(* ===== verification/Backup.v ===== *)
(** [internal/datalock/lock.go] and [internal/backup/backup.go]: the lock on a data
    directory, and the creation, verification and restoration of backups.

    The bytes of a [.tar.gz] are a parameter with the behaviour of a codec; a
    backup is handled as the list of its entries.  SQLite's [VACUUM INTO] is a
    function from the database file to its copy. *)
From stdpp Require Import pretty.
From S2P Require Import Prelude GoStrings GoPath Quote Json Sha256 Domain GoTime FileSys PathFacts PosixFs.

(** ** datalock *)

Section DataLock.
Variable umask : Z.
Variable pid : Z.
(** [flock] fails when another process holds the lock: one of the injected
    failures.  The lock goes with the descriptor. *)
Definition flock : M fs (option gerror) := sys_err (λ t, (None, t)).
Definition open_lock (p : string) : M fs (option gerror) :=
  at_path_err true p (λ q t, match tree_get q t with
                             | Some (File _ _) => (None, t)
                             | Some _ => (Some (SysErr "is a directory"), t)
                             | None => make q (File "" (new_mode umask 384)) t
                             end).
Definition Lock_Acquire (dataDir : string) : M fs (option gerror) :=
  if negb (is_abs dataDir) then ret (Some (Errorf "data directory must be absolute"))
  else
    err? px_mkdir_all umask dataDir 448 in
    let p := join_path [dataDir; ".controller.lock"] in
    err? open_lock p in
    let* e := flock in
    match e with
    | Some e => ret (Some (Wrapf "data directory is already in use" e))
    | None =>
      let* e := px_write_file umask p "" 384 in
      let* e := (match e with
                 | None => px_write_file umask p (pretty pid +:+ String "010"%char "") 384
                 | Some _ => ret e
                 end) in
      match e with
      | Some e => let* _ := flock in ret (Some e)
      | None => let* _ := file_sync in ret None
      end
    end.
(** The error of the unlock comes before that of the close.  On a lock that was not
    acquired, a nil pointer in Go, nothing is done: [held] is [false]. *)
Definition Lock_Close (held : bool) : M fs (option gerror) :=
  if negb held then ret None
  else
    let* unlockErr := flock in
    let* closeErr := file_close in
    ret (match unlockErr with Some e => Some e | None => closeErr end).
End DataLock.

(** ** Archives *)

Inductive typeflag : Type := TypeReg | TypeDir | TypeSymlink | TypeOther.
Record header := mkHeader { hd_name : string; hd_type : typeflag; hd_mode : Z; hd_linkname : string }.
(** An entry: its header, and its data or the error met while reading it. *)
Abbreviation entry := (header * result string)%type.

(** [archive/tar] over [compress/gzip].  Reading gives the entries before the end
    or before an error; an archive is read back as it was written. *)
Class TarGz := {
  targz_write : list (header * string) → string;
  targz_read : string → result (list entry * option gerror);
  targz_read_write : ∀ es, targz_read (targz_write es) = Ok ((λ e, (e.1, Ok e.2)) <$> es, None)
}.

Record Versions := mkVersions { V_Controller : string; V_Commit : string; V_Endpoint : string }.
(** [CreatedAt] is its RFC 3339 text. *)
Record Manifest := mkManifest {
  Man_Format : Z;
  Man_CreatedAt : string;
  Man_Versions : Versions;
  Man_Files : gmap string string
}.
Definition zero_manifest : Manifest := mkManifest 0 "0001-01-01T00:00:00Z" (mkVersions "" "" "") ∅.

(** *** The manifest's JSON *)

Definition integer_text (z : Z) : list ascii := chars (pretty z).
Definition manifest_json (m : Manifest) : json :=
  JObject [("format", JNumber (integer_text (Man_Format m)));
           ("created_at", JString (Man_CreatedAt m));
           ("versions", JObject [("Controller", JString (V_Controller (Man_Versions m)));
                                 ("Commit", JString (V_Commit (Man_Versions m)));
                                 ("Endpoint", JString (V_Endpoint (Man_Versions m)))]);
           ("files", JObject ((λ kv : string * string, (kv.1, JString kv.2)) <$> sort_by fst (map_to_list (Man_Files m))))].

· · · · · · ·

» Work task
What number of lines above include the string "Record"? State it and nothing else.

» Answer to this problem
3